About 90 percent of the money will go toward maintaining the same compensation levels as in the current fiscal year, according to Mary O’Dowd, the commissioner of Health and Senior Services, with the remainder shifted from hospitals that treated fewer uninsured patients to those who treated more from to 2009 to 2010, the most recent figures available. (Livio, The Star-Ledger)
Christie: Change the way at-risk students are counted
Gov. Chris Christie announced Monday that he’s looking for another way to count impoverished students whose districts qualify for additional school aid because the existing measure — participation in a subsidized school lunch program — is rife with fraud and may be to blame for the misdirection of tens of millions of dollars.
Christie signed an executive order convening a task force and giving it four months to come up with a new way to count economically disadvantaged students.
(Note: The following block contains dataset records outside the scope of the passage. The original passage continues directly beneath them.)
Lemma wp_update ws flags ref new old h : update_flags flags → full_ref ref →
  any_oid new = true → any_oid old = true →
  wp (repair_git ws [] ("update-ref" :: flags ++ [ref; new; old]) false)
    (λ c h', if returncode c =? 0
             then old_matches (ref_map h) ref old ∧ ref_map h' = write_ref ref new (ref_map h)
             else ref_map h' = ref_map h
                  ∧ ¬ (works ∧ old_matches (ref_map h) ref old ∧ ∃ other, ref_map h !! other = Some new))
    (λ _ h', (ref_map h' = ref_map h
              ∨ old_matches (ref_map h) ref old ∧ ref_map h' = write_ref ref new (ref_map h))
             ∧ ¬ (works ∧ old_matches (ref_map h) ref old ∧ ∃ other, ref_map h !! other = Some new)) h.
Proof using Laws Hworks.
  intros Hf Href Hnew Hold. pose proof (update_ref_writes (ws_root ws) flags ref new old h Hf Href Hnew Hold) as Ho.
  eapply wp_mono; [by apply (wp_git ws [] _ (λ h', ref_map h' = ref_map h)
    (λ h', old_matches (ref_map h) ref old ∧ ref_map h' = write_ref ref new (ref_map h)) h Ho)|..].
  - intros c h' [Hc Hr]. destruct (returncode c =? 0) eqn:E; [done|]. split; [done|].
    intros (Hw & Hm & Hk). destruct (update_ref_answers (WorkingGit := Hworks Hw) (ws_root ws) flags ref new old h Hf Href Hm Hk)
      as (c' & Hc' & Hz). rewrite Hc in Hc'. injection Hc' as <-. by rewrite Hz in E.
  - intros e h' [Hc Hr]. split; [done|]. intros (Hw & Hm & Hk).
    destruct (update_ref_answers (WorkingGit := Hworks Hw) (ws_root ws) flags ref new old h Hf Href Hm Hk)
      as (c' & Hc' & Hz). by apply (Hc c').
Qed.
Lemma wp_delete ws ref old h : full_ref ref → any_oid old = true →
  wp (repair_git ws [] ["update-ref"; "-d"; ref; old] false)
    (λ c h', if returncode c =? 0
             then old_matches (ref_map h) ref old ∧ ref_map h' = delete ref (ref_map h)
             else ref_map h' = ref_map h ∧ ¬ (works ∧ old_matches (ref_map h) ref old))
    (λ _ h', (ref_map h' = ref_map h
              ∨ old_matches (ref_map h) ref old ∧ ref_map h' = delete ref (ref_map h))
             ∧ ¬ (works ∧ old_matches (ref_map h) ref old)) h.
Proof using Laws Hworks.
  intros Href Hold. pose proof (delete_ref_writes (ws_root ws) ref old h Href Hold) as Ho.
  eapply wp_mono; [by apply (wp_git ws [] _ (λ h', ref_map h' = ref_map h)
    (λ h', old_matches (ref_map h) ref old ∧ ref_map h' = delete ref (ref_map h)) h Ho)|..].
  - intros c h' [Hc Hr]. destruct (returncode c =? 0) eqn:E; [done|]. split; [done|].
    intros (Hw & Hm). destruct (delete_ref_answers (WorkingGit := Hworks Hw) (ws_root ws) ref old h Href Hm)
      as (c' & Hc' & Hz). rewrite Hc in Hc'. injection Hc' as <-. by rewrite Hz in E.
  - intros e h' [Hc Hr]. split; [done|]. intros (Hw & Hm).
    destruct (delete_ref_answers (WorkingGit := Hworks Hw) (ws_root ws) ref old h Href Hm) as (c' & Hc' & Hz).
    by apply (Hc c').
Qed.
(** A reading call of [rev-parse]. *)
Lemma wp_rev_parse ws ref h : full_ref ref →
  wp (repair_git ws [] ["rev-parse"; "--verify"; ref +:+ "^{commit}"] false)
    (λ c h', ref_map h' = ref_map h
             ∧ if returncode c =? 0
               then is_zero (strip (Git.stdout c)) = false
                    ∧ ref_map h !! ref = Some (strip (Git.stdout c))
               else works → ref_map h !! ref = None)
    (λ _ h', ref_map h' = ref_map h ∧ ¬ works) h.
Proof using Laws Hworks.
  intros Href. set (args := ["rev-parse"; "--verify"; ref +:+ "^{commit}"]).
  assert (Hreads : ref_map (run_git (ws_root ws) [] args h).2 = ref_map h)
    by (by apply repair_reads).
  assert (Hanswers : works → ∃ c, (run_git (ws_root ws) [] args h).1 = Finished c
    ∧ match ref_map h !! ref with
      | Some oid => returncode c = 0 ∧ strip (Git.stdout c) = oid
      | None => returncode c ≠ 0
      end) by (intros Hw; by apply (rev_parse_answers (WorkingGit := Hworks Hw))).
  eapply wp_mono; [apply (wp_git ws [] args (λ h', ref_map h' = ref_map h) (λ h', ref_map h' = ref_map h))|..].
  { unfold outcome. destruct (run_git _ _ _ _) as [[c| |] h']; cbn in *; [by destruct (_ =? _)|done|by left]. }
  - cbv beta. intros c h' [Hc Hr]. split; [by destruct (returncode c =? 0)|].
    destruct (returncode c =? 0) eqn:E.
    + apply Z.eqb_eq in E. by apply (rev_parse_ref (ws_root ws) ref h c).
    + intros Hw. destruct (Hanswers Hw) as (c' & Hc' & Hm). rewrite Hc in Hc'. injection Hc' as <-.
      apply Z.eqb_neq in E. destruct (ref_map h !! ref); [|done]. by destruct Hm.
  - intros e h' [Hc Hr]. split; [by destruct Hr|]. intros Hw.
    destruct (Hanswers Hw) as (c & Hc' & _). by apply (Hc c).
Qed.
(** What the two readers return is there, and a Git that answers returns what
    is there. *)
Lemma wp_resolve_optional ws ref h : full_ref ref →
  wp (_resolve_optional_ref ws ref)
    (λ o h', ref_map h' = ref_map h ∧ (works → o = ref_map h !! ref)
             ∧ match o with
               | Some oid => is_zero oid = false ∧ ref_map h !! ref = Some oid
               | None => True
               end)
    (λ _ h', ref_map h' = ref_map h
             ∧ ¬ (works ∧ ∀ oid, ref_map h !! ref = Some oid → oid_ok oid = true)) h.
Proof using Laws Hworks.
  intros Href. unfold _resolve_optional_ref. apply wp_bind.
  eapply wp_mono; [by apply wp_rev_parse|..]; cbv beta; [|by intros e h' [-> Hn]; split; [|intros [? _]]].
  intros c h' [Hh Hr]. destruct (returncode c =? 0); cbn [negb].
  - destruct Hr as [Hz Hv]. apply wp_lift_bind; [intros u _|intros e He].
    + apply wp_ret. by split_and!.
    + split; [done|]. intros [Hw Hok]. unfold repair_require_oid, sound_if in He. by rewrite (Hok _ Hv) in He.
  - apply wp_ret. split_and!; [done| |done]. intros Hw. symmetry. by apply Hr.
Qed.
Lemma wp_resolve ws ref h : full_ref ref →
  wp (_resolve_ref ws ref)
    (λ oid h', ref_map h' = ref_map h ∧ is_zero oid = false ∧ ref_map h !! ref = Some oid)
    (λ _ h', ref_map h' = ref_map h
             ∧ ¬ (works ∧ ∃ oid, ref_map h !! ref = Some oid ∧ oid_ok oid = true)) h.
Proof using Laws Hworks.
  intros Href. unfold _resolve_ref. apply wp_bind.
  enough (Hg : wp (repair_git ws [] ["rev-parse"; "--verify"; ref +:+ "^{commit}"] true)
    (λ c h', ref_map h' = ref_map h ∧ is_zero (strip (Git.stdout c)) = false
             ∧ ref_map h !! ref = Some (strip (Git.stdout c)))
    (λ _ h', ref_map h' = ref_map h ∧ ¬ (works ∧ is_Some (ref_map h !! ref))) h).
  { eapply wp_mono; [exact Hg|..]; cbv beta.
    - intros c h' (Hh & Hz & Hv). apply wp_lift_bind; [intros u _|intros e He].
      + by apply wp_ret.
      + split; [done|]. intros (_ & oid & Ho & Hok). rewrite Hv in Ho. injection Ho as <-.
        unfold repair_require_oid, sound_if in He. by rewrite Hok in He.
    - intros e h' [Hh Hn]. split; [done|]. intros (Hw & oid & Ho & _). apply Hn. by split. }
  pose proof (wp_rev_parse ws ref h Href) as Hp. revert Hp.
  unfold wp, repair_git, git_command, mbind, M_bind.
  destruct (run_git _ _ _ h) as [[c| |] h']; cbn; [|by intros [? Hn]; split; [|intros [? _]]..].
  destruct (returncode c =? 0); cbn; [by intros (? & ? & ?)|]. intros [Hh Hn]. split; [done|].
  intros [Hw [oid Ho]]. by rewrite (Hn Hw) in Ho.
Qed.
The Republican governor also took aim at tax abatement programs, which he said might artificially deflate a community’s tax ratable base, another factor in determining aid to public school districts under the state school funding formula. (Delli Santi, Associated Press)
Making a sizable exception to the tenure reform bill
A few critical words at the top of page 14 of the proposed tenure reform bill caused quite a stir yesterday at a Senate hearing on the measure.
The new rules — which redefine how New Jersey teachers earn and keep tenure — will not apply to “those who acquired tenure prior to the effective date” of the bill.
In other words, the bill put forward by state Sen. Teresa Ruiz (D-Essex), the bill that has been given the best chance yet of overhauling New Jersey’s century-old tenure system, will be grandfathered in. (Mooney, NJ Spotlight)
Union, Christie rap tenure fix
A landmark teacher tenure reform bill was criticized by Gov. Chris Christie’s administration and the state’s largest teachers union during its first public hearing Monday.
Christie’s officials targeted a grandfather provision to protect current teachers, while the union, the New Jersey Education Association, insisted that educators get a hearing before they are fired for incompetence.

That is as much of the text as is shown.